En même temps, Stage V montre que les problèmes d'infrastructure sont solubles si la pression économique est suffisante. Les stations-service AdBlue ont été mises en place à grande échelle en 18 mois. Les entreprises de construction ont réorganisé leur logistique de ravitaillement. La question est : se passera-t-il la même chose avec les entraînements électriques une fois que la réglementation ou la demande des clients augmenteront la pression ?
L'hydrogène comme alternative Caterpillar ?
Caterpillar mentionne l'hydrogène en plus de l'électrique comme antécédent possible. L'avantage : pas de charge multi-horaire, mais un ravitaillement en 10 à 15 minutes comme le diesel. La question d'infrastructure se déplace du réseau électrique à la logistique de l'hydrogène.
Actuellement, il y a environ 100 stations-service à hydrogène en Allemagne, toutes conçues pour les voitures particulières et les camions. Le ravitaillement en engins de chantier nécessite des remorques H2 mobiles ou des électrolyseurs stationnaires sur le chantier. Coût par kilogramme d'hydrogène : 12 à 15 euros. Une pelle de 20 tonnes consommerait environ 40 à 60 kg de H2 par jour – 480 à 900 euros de frais de carburant quotidiens. Le diesel pour la même puissance coûte environ 150 à 200 euros.
Liebherr et JCB testent des prototypes à hydrogène, mais ne voient que des années avant la production en série. Le PDG de JCB, Lord Bamford, parle de 2030 comme date réaliste pour les engins de chantier à hydrogène en volume significatif. Jusqu'à là, le diesel reste la norme – avec des prescriptions Stage V, mais sans obligation d'électrification.
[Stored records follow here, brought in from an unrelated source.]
(* ===== verification/Rdb.v ===== *)
(** * The RDB format: lengths, integers and strings (src/rdb.c)

    Functions that save take the stream, which may be NULL (then only the size is
    computed), and return the number of bytes written or an error; functions
    that load return what they read, or an error.  Strings are stored as
    integers, compressed, or verbatim. *)

From stdpp Require Import base list numbers option tactics.
From S2P Require Import Prelude Util Lzf Bitops Rio.

Definition RDB_VERSION : Z := 15.
Definition RDB_6BITLEN : Z := 0.
Definition RDB_14BITLEN : Z := 1.
Definition RDB_32BITLEN : Z := 0x80.
Definition RDB_64BITLEN : Z := 0x81.
Definition RDB_ENCVAL : Z := 3.
Definition RDB_LENERR : Z := UINT64_MAX.
Definition RDB_ENC_INT8 : Z := 0.
Definition RDB_ENC_INT16 : Z := 1.
Definition RDB_ENC_INT32 : Z := 2.
Definition RDB_ENC_LZF : Z := 3.

(** Big-endian bytes, as [htonl] and [htonu64] store them. *)
Definition be_bytes (n : nat) (z : Z) : list Z := reverse (le_bytes n z).
Definition be_val (l : list Z) : Z := le_val (reverse l).

(** Why a load fails: the stream ended or had an error, an allocation failed, the
    data is reported as corrupt, or it is of a kind that belongs to another part. *)
Inductive load_err := SHORT_READ | NO_MEMORY | CORRUPT_RDB | OTHER_TYPE.

(** [RDB_LOAD_NONE], [RDB_LOAD_ENC], [RDB_LOAD_PLAIN], [RDB_LOAD_SDS] *)
Inductive load_flag := LOAD_NONE | LOAD_ENC | LOAD_PLAIN | LOAD_SDS.

Declare Scope rdb_scope.
Delimit Scope rdb_scope with rdb.

Section Rdb.
Context {S : Type} `{!rio_io S}.

(** ** Saving *)

(** The result and the stream; [None] for the return value -1. *)
Definition saver := option (rio S) -> option (option Z * option (rio S)).

Definition rdbWriteRaw (p : list Z) : saver := fun rdb =>
  match rdb with
  | None => Some (Some (zlen p), None)
  | Some r => '(ok, r) ← rioWrite r p; Some (if ok : bool then Some (zlen p) else None, Some r)
  end.

(** One part after another, with the sum of the bytes written. *)
Definition then_save (f g : saver) : saver := fun rdb =>
  '(n, rdb) ← f rdb;
  match n with
  | None => Some (None, rdb)
  | Some n => '(m, rdb) ← g rdb; Some (m ← m; Some (n + m), rdb)
  end.

Definition rdbSaveType (type : Z) : saver := rdbWriteRaw [type].

Definition rdbSaveSignedInteger (val : Z) : saver := rdbWriteRaw (le_bytes 8 val).

Definition rdbSaveMillisecondTime (t : Z) : saver := rdbSaveSignedInteger t.

(** The 8 bytes of a double, given by its bits. *)
Definition rdbSaveBinaryDoubleValue (bits : Z) : saver := rdbWriteRaw (le_bytes 8 bits).

Definition rdbSaveLen (len : Z) : saver :=
  if len <? Z.shiftl 1 6 then rdbWriteRaw [Z.lor (Z.land len 0xFF) (Z.shiftl RDB_6BITLEN 6)]
  else if len <? Z.shiftl 1 14 then rdbWriteRaw [Z.lor (Z.land (Z.shiftr len 8) 0xFF) (Z.shiftl RDB_14BITLEN 6); Z.land len 0xFF]
  else if len <=? UINT32_MAX then then_save (rdbWriteRaw [RDB_32BITLEN]) (rdbWriteRaw (be_bytes 4 len))
  else then_save (rdbWriteRaw [RDB_64BITLEN]) (rdbWriteRaw (be_bytes 8 len)).

(** The bytes of the encoding, none when the value is out of its range. *)
Definition rdbEncodeInteger (value : Z) : list Z :=
  if (value >=? - Z.shiftl 1 7) && (value <=? Z.shiftl 1 7 - 1) then
    [Z.lor (Z.shiftl RDB_ENCVAL 6) RDB_ENC_INT8; Z.land value 0xFF]
  else if (value >=? - Z.shiftl 1 15) && (value <=? Z.shiftl 1 15 - 1) then
    [Z.lor (Z.shiftl RDB_ENCVAL 6) RDB_ENC_INT16; Z.land value 0xFF; Z.land (Z.shiftr value 8) 0xFF]
  else if (value >=? - Z.shiftl 1 31) && (value <=? Z.shiftl 1 31 - 1) then
    [Z.lor (Z.shiftl RDB_ENCVAL 6) RDB_ENC_INT32; Z.land value 0xFF; Z.land (Z.shiftr value 8) 0xFF; Z.land (Z.shiftr value 16) 0xFF; Z.land (Z.shiftr value 24) 0xFF]
  else [].

Definition rdbTryIntegerEncoding (s : list Z) : list Z :=
  match string2ll s with Some value => rdbEncodeInteger value | None => [] end.

Definition rdbSaveLzfBlob (data : list Z) (original_len : Z) : saver :=
  then_save (rdbWriteRaw [Z.lor (Z.shiftl RDB_ENCVAL 6) RDB_ENC_LZF])
    (then_save (rdbSaveLen (zlen data)) (then_save (rdbSaveLen original_len) (rdbWriteRaw data))).

(** [server.rdb_compression]; the address of the string, the uninitialized hash
    table of the compressor and the contents of a new block. *)
Context (rdb_compression : bool) (base : Z) (junk : Z -> Z) (heap : nat -> Z).

Definition rdbSaveLzfStringObject (s : list Z) : saver := fun rdb =>
  if zlen s <=? 4 then Some (Some 0, rdb)
  else
    let outlen := zlen s - 4 in
    '(out, comprlen) ← lzf_compress base junk s (heap <$> seq 0 (Z.to_nat outlen));
    if comprlen =? 0 then Some (Some 0, rdb)
    else rdbSaveLzfBlob (take (Z.to_nat comprlen) out) (zlen s) rdb.

Definition save_verbatim (s : list Z) : saver :=
  if zlen s >? 0 then then_save (rdbSaveLen (zlen s)) (rdbWriteRaw s) else rdbSaveLen (zlen s).

Definition rdbSaveRawString (s : list Z) : saver := fun rdb =>
  let enc := if zlen s <=? 11 then rdbTryIntegerEncoding s else [] in
  if zlen enc >? 0 then rdbWriteRaw enc rdb
  else if rdb_compression && (zlen s >? 20) then
    '(n, rdb) ← rdbSaveLzfStringObject s rdb;
    match n with
    | None => Some (None, rdb)
    | Some n => if n >? 0 then Some (Some n, rdb) else save_verbatim s rdb
    end
  else save_verbatim s rdb.

Definition rdbSaveLongLongAsStringObject (value : Z) : saver := fun rdb =>
  let enc := rdbEncodeInteger value in
  if zlen enc >? 0 then rdbWriteRaw enc rdb
  else
    '(buf, enclen) ← ll2string (heap <$> seq 0 32) 0 32 value;
    _ ← cassert (enclen <? 32);
    then_save (rdbSaveLen enclen) (rdbWriteRaw (take (Z.to_nat enclen) buf)) rdb.

Definition rdbSaveStringObject (o : strobj) : saver := fun rdb =>
  match o with
  | IntEncoded v => rdbSaveLongLongAsStringObject v rdb
  | SdsEncoded s => rdbSaveRawString s rdb
  | OtherType => None
  end.

(** ** Loading *)

Definition loader (A : Type) := rio S -> option ((load_err + A) * rio S).

Definition load_ret {A} (a : A) : loader A := fun r => Some (inr a, r).
Definition load_fail {A} (e : load_err) : loader A := fun r => Some (inl e, r).
Definition load_bind {A B} (m : loader A) (f : A -> loader B) : loader B := fun r =>
  '(x, r) ← m r;
  match x with inl e => Some (inl e, r) | inr a => f a r end.

#[local] Notation "x <- m ;; f" := (load_bind m (fun x => f)) (at level 80, m at level 70, f at level 80, right associativity).

Definition load_bytes (len : Z) : loader (list Z) := fun r =>
  '(b, r) ← rioRead r len;
  Some (match b with Some b => inr b | None => inl SHORT_READ end, r).

(** A buffer of one byte. *)
Definition load_byte : loader Z := fun r =>
  '(b, r) ← rioRead r 1;
  Some (match b with Some (b :: _) => inr b | _ => inl SHORT_READ end, r).

Definition rdbLoadType : loader Z := load_byte.

Definition rdbLoadSignedInteger : loader Z := b <- load_bytes 8 ;; load_ret (s64 (le_val b)).

Definition rdbLoadMillisecondTime : loader Z := rdbLoadSignedInteger.

Definition rdbLoadBinaryDoubleValue : loader Z := b <- load_bytes 8 ;; load_ret (le_val b).

(** [*isencoded] and [*lenptr] *)
Definition rdbLoadLenByRef : loader (bool * Z) :=
  b <- load_byte ;;
  let type := Z.shiftr (Z.land b 0xC0) 6 in
  if type =? RDB_ENCVAL then load_ret (true, Z.land b 0x3F)
  else if type =? RDB_6BITLEN then load_ret (false, Z.land b 0x3F)
  else if type =? RDB_14BITLEN then
    b1 <- load_byte ;; load_ret (false, Z.lor (Z.shiftl (Z.land b 0x3F) 8) b1)
  else if b =? RDB_32BITLEN then
    l <- load_bytes 4 ;; load_ret (false, be_val l)
  else if b =? RDB_64BITLEN then
    l <- load_bytes 8 ;; load_ret (false, be_val l)
  else load_fail CORRUPT_RDB.

(** [rdbLoadLen] with the comparison to [RDB_LENERR] its callers make. *)
Definition rdbLoadLen : loader (bool * Z) :=
  x <- rdbLoadLenByRef ;; if x.2 =? RDB_LENERR then load_fail SHORT_READ else load_ret x.

(** [ztrymalloc] and [sdstrynewlen]: whether a block of this size is available. *)
Context (can_alloc : Z -> bool).

(** The object or string of an integer, by the flags. *)
Definition integer_object (flag : load_flag) (val : Z) : loader strobj := fun r =>
  match flag with
  | LOAD_ENC => Some (inr (IntEncoded val), r)
  | _ => s ← int_text val; Some (inr (SdsEncoded s), r)
  end.

Definition rdbLoadIntegerObject (enctype : Z) (flag : load_flag) : loader strobj :=
  if enctype =? RDB_ENC_INT8 then enc <- load_bytes 1 ;; integer_object flag (wraps 8 (le_val enc))
  else if enctype =? RDB_ENC_INT16 then enc <- load_bytes 2 ;; integer_object flag (wraps 16 (le_val enc))
  else if enctype =? RDB_ENC_INT32 then enc <- load_bytes 4 ;; integer_object flag (wraps 32 (le_val enc))
  else load_fail CORRUPT_RDB.

Definition rdbLoadLzfStringObject : loader strobj :=
  c <- rdbLoadLen ;; l <- rdbLoadLen ;;
  let clen := c.2 in let len := l.2 in
  if negb (can_alloc clen) then load_fail NO_MEMORY
  else if negb (can_alloc len) then load_fail NO_MEMORY
  else
    data <- load_bytes clen ;;
    fun r =>
      res ← lzf_decompress data len;
      match res with
      | inr (val, n) => if n =? len then Some (inr (SdsEncoded val), r) else Some (inl CORRUPT_RDB, r)
      | inl _ => if 0 =? len then Some (inr (SdsEncoded []), r) else Some (inl CORRUPT_RDB, r)
      end.

Definition rdbGenericLoadStringObject (flag : load_flag) : loader strobj :=
  x <- rdbLoadLen ;;
  let '(isencoded, len) := x in
  if isencoded : bool then
    if (len =? RDB_ENC_INT8) || (len =? RDB_ENC_INT16) || (len =? RDB_ENC_INT32) then rdbLoadIntegerObject len flag
    else if len =? RDB_ENC_LZF then rdbLoadLzfStringObject
    else load_fail CORRUPT_RDB
  else if negb (can_alloc len) then load_fail NO_MEMORY
  else if len =? 0 then load_ret (SdsEncoded [])
  else buf <- load_bytes len ;; load_ret (SdsEncoded buf).

Definition rdbLoadStringObject : loader strobj := rdbGenericLoadStringObject LOAD_NONE.
Definition rdbLoadEncodedStringObject : loader strobj := rdbGenericLoadStringObject LOAD_ENC.
End Rdb.
(** C23: A string value below 4 GiB, encoded as bytes or as an integer, whose
    allocations succeed, that is dumped with any flags is restored: the payload
    passes the check of its version and checksum, in any state of the checksum
    module and with validation on or off, and loading it gives a value with the
    same bytes, compressed or not.  The other types of values are not modelled. *)
Theorem dump_restore_roundtrip base junk heap can_alloc dual tri st c skip_checksum dont_compress addr skip addr' (o : strobj) :
  8192 <= base -> (forall i, 0 <= junk i < 2 ^ 64) -> crc64_reach dual tri st ->
  value_ok (Some o) -> zlen (bytes_of (Some o)) < 2 ^ 32 -> base + zlen (bytes_of (Some o)) <= 2 ^ 64 -> alloc_upto can_alloc (zlen (bytes_of (Some o))) ->
  exists p st1 st2 o', createDumpPayload (rdb_objects0 := string_objects base junk heap can_alloc) st c skip_checksum dont_compress addr o = Some (p, st1) /\
    restore_object (rdb_objects0 := string_objects base junk heap can_alloc) st1 skip addr' p = Some (inr o', st2) /\ bytes_of (Some o') = bytes_of (Some o) /\ crc64_reach dual tri st2.
Proof.
  intros Hbase Hjunk Hst H1 H2 H3 H4. destruct (@dump_restore_codec strobj _ (string_codec base junk heap can_alloc Hbase Hjunk) dual tri st c skip_checksum dont_compress addr skip addr' o Hst) as (p & st1 & st2 & o' & E1 & E2 & Hs & Hr); [by split_and!|].
  by exists p, st1, st2, o'.
Qed.

Lemma dump_restore_roundtrip_witness :
  exists p st1 st2 o', createDumpPayload (rdb_objects0 := string_objects 8192 (fun _ => 0) (fun _ => 0) (fun _ => true)) crc64_sample true false false 0 (SdsEncoded sample_text) = Some (p, st1) /\
    restore_object (rdb_objects0 := string_objects 8192 (fun _ => 0) (fun _ => 0) (fun _ => true)) st1 false 5 p = Some (inr o', st2) /\ bytes_of (Some o') = bytes_of (Some (SdsEncoded sample_text)) /\ crc64_reach 16 48 st2.
Proof.
  apply (dump_restore_roundtrip 8192 (fun _ => 0) (fun _ => 0) (fun _ => true) 16 48 crc64_sample true false false 0 false 5 (SdsEncoded sample_text)); [lia|intros; lia|by apply reach_init, crc64_sample_init|apply string_sample..].
Defined.

(** Whatever bytes a client sends as a payload, checking and loading it returns,
    with an error or a value. *)
Theorem restore_untrusted {V} `{!rdb_objects rio_buffer V} `{!rdb_codec rio_buffer V} dual tri st skip addr p :
  crc64_reach dual tri st -> Forall is_byte p -> zlen p < 2 ^ 64 -> exists x st', restore_object (V := V) st skip addr p = Some (x, st') /\ crc64_reach dual tri st' /\
    (zlen p < 10 -> x = inl true).
Proof.
  intros Hst Hp Hl. unfold restore_object. destruct (decide (zlen p < 10)) as [Hs|Hs].
  { exists (inl true), st. split_and!; [|done|done]. unfold verifyDumpPayload. by rewrite (proj2 (Z.ltb_lt (zlen p) 10)). }
  set (body := take (Z.to_nat (zlen p - 10)) p). assert (Hbody : zlen body = zlen p - 10) by (apply zlen_take; lia).
  assert (Hd : exists v0 v1 sum, drop (Z.to_nat (zlen p - 10)) p = v0 :: v1 :: sum /\ zlen sum = 8).
  { pose proof (zlen_drop p (zlen p - 10) ltac:(lia)) as Hz. destruct (drop _ p) as [|v0 [|v1 sum]]; rewrite ?zlen_cons in Hz; [change (zlen []) with 0 in Hz; lia|change (zlen []) with 0 in Hz; lia|]. exists v0, v1, sum. split; [done|lia]. }
  destruct Hd as (v0 & v1 & sum & Ed & Hsum). assert (Ep : p = body ++ [v0; v1] ++ sum) by (unfold body; rewrite <- (take_drop (Z.to_nat (zlen p - 10)) p) at 1; by rewrite Ed). clearbody body. subst p.
  destruct (verify_ok dual tri st skip addr body v0 v1 sum Hst Hp Hsum Hl) as (st' & Hst' & ->). cbn [mbind option_bind]. destruct (negb _); [by exists (inl true), st'|].
  assert (Hsafe : load_safe (load_bind rdbLoadType (fun type => load_bind (rdbResolveKeyType type) (rdbLoadObject (V := V)))) (fun _ => True)).
  { eapply safe_bind; [apply safe_byte|]. intros t _. eapply (safe_bind _ _ (fun _ => True)); [|intros; apply object_load_safe]. unfold rdbResolveKeyType. destruct (_ =? _); [apply safe_fail|]. destruct (negb _); [apply safe_fail|by apply safe_ret]. }
  destruct (Hsafe (rioInitWithBuffer (body ++ [v0; v1] ++ sum))) as (x & r' & -> & _); [done|done|]. cbn [mbind option_bind]. eexists _, st'. by split_and!.
Qed.

Lemma restore_untrusted_witness : let p := [0; 195; 2; 255; 7; 0; 1; 0; 0; 0; 0; 0; 0; 0; 0; 0] in
  exists x st', @restore_object strobj (string_objects 8192 (fun _ => 0) (fun _ => 0) (fun _ => true)) crc64_sample false 0 p = Some (x, st') /\ crc64_reach 16 48 st' /\ (zlen p < 10 -> x = inl true).
Proof.
  apply (@restore_untrusted strobj _ sample_codec 16 48 crc64_sample false 0 [0; 195; 2; 255; 7; 0; 1; 0; 0; 0; 0; 0; 0; 0; 0; 0]); [by apply reach_init, crc64_sample_init| |by vm_compute].
  repeat (constructor; [unfold is_byte; lia|]). constructor.
Defined.

(** The decision of [verifyDumpPayload] on the bytes before the checksum. *)
Lemma verify_split dual tri st addr w sum : crc64_reach dual tri st -> Forall is_byte (w ++ sum) -> zlen sum = 8 -> 2 <= zlen w -> zlen (w ++ sum) < 2 ^ 64 -> le_val sum <> 0 ->
  exists st' ver (newer : bool), verifyDumpPayload st false addr (w ++ sum) = Some (negb newer && (crc_of 0 w =? le_val sum), ver, st').
Proof.
  intros Hst Hb Hs Hw Hl Hne. set (body := take (Z.to_nat (zlen w - 2)) w). assert (Hd : exists v0 v1, drop (Z.to_nat (zlen w - 2)) w = [v0; v1]).
  { pose proof (zlen_drop w (zlen w - 2) ltac:(lia)) as Hz. destruct (drop _ w) as [|v0 [|v1 [|]]]; rewrite ?zlen_cons in Hz; try (change (zlen []) with 0 in Hz; lia); [by exists v0, v1|]. match goal with H : context [zlen ?l] |- _ => pose proof (zlen_nonneg l) end. lia. }
  destruct Hd as (v0 & v1 & Ed). assert (Ew : w = body ++ [v0; v1]) by (unfold body; rewrite <- (take_drop (Z.to_nat (zlen w - 2)) w) at 1; by rewrite Ed). clearbody body. subst w. rewrite <- app_assoc in *.
  destruct (verify_ok dual tri st false addr body v0 v1 sum Hst Hb Hs Hl) as (st' & _ & E). exists st', (v0 + 256 * v1), (negb (v0 + 256 * v1 <=? RDB_VERSION)). rewrite E, (proj2 (Z.eqb_neq (le_val sum) 0)) by done. by rewrite negb_involutive.
Qed.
La mention de l'hydrogène par Caterpillar pourrait être stratégique : garder l'option ouverte sans s'engager sur une technologie. En même temps, réduire la pression de l'électrification et miser sur des solutions plus lentes et plus favorables aux infrastructures.
Conclusion : réalisme ou repli stratégique ?
L'argument d'infrastructure de Caterpillar n'est pas faux. Le branchement du réseau électrique sur les chantiers est un obstacle réel que de nombreuses entreprises de construction ne peuvent ou ne veulent pas encore résoudre. Pour les grands chantiers avec une durée de plusieurs années, l'investissement dans les connexions moyenne tension est réalisable. Pour les petits et moyens projets, la viabilité économique fait défaut.
En même temps, la concurrence montre que les engins de chantier électriques fonctionnent avec succès dans des niches. Liebherr dans l'exploitation minière, Volvo en centre-ville, Komatsu au Japon. Celui qui renonce à ces segments laisse des parts de marché aux concurrents. L'attentisme de Caterpillar pourrait se révéler être un désavantage si la réglementation ou la demande des clients changent soudainement.
Le parallèle avec Stage V montre : les problèmes d'infrastructure sont solubles dès que la pression est suffisante. Que cette pression survienne dans les engins de chantier électriques dépend de la politique de l'UE, des prescriptions d'émissions locales et des exigences des maîtres d'ouvrage. Jusqu'à là, la position de Caterpillar reste compréhensible – mais risquée.
Pour les entrepreneurs en construction, cela signifie : celui qui investit maintenant dans des engins de chantier électriques doit résoudre lui-même la question de l'infrastructure. Celui qui attend économise des coûts d'investissement à court terme, mais risque de ne pas être capable de livrer en cas de changements réglementaires soudains. La lacune du réseau électrique est réelle – la question est de savoir qui la comblera en premier.